# [EXERCISE INSTRUCTIONS]
Reproduce verbatim the line where "loses nothing; this" occurs, along with all following lines down to the last line of the data.

Stored entries
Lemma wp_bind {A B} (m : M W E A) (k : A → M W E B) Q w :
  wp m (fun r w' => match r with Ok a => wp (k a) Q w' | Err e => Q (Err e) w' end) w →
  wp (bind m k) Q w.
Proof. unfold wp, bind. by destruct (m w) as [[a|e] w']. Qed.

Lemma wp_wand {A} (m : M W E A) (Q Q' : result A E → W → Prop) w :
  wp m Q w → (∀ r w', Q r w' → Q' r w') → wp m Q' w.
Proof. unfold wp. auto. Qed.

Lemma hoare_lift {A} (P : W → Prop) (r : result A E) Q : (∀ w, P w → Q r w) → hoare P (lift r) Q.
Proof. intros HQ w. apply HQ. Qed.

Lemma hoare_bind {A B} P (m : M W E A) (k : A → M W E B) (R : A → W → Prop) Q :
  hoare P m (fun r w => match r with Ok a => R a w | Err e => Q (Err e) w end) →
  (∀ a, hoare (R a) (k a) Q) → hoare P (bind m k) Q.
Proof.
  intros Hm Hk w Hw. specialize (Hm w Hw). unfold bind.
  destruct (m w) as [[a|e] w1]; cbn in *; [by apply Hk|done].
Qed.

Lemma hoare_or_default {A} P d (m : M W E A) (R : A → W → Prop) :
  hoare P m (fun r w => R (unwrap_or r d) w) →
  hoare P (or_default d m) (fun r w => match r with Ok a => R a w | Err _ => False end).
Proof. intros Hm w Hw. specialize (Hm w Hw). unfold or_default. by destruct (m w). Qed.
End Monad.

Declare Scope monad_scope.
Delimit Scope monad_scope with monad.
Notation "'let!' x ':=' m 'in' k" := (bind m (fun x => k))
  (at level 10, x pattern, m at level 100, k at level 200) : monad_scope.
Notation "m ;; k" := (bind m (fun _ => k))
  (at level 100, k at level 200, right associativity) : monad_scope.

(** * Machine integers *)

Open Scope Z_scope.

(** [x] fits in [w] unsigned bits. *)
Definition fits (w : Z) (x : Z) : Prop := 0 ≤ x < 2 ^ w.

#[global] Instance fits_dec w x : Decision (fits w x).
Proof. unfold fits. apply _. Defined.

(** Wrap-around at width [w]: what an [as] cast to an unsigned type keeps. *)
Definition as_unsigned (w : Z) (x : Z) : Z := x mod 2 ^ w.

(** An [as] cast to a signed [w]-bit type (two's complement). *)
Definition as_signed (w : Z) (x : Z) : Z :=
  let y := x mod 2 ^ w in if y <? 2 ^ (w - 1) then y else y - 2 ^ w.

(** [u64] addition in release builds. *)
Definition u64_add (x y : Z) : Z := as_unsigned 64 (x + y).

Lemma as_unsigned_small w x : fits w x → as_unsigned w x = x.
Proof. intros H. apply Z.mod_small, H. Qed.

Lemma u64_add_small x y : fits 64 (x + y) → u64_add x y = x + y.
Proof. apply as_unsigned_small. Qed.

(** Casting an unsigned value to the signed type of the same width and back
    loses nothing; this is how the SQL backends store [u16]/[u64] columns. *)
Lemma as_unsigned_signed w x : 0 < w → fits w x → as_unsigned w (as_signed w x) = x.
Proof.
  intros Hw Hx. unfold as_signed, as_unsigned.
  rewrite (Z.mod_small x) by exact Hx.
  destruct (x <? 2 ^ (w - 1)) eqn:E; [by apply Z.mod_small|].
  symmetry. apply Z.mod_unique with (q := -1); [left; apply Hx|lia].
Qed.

# [YOUR SOLUTION]
    loses nothing; this is how the SQL backends store [u16]/[u64] columns. *)
Lemma as_unsigned_signed w x : 0 < w → fits w x → as_unsigned w (as_signed w x) = x.
Proof.
  intros Hw Hx. unfold as_signed, as_unsigned.
  rewrite (Z.mod_small x) by exact Hx.
  destruct (x <? 2 ^ (w - 1)) eqn:E; [by apply Z.mod_small|].
  symmetry. apply Z.mod_unique with (q := -1); [left; apply Hx|lia].
Qed.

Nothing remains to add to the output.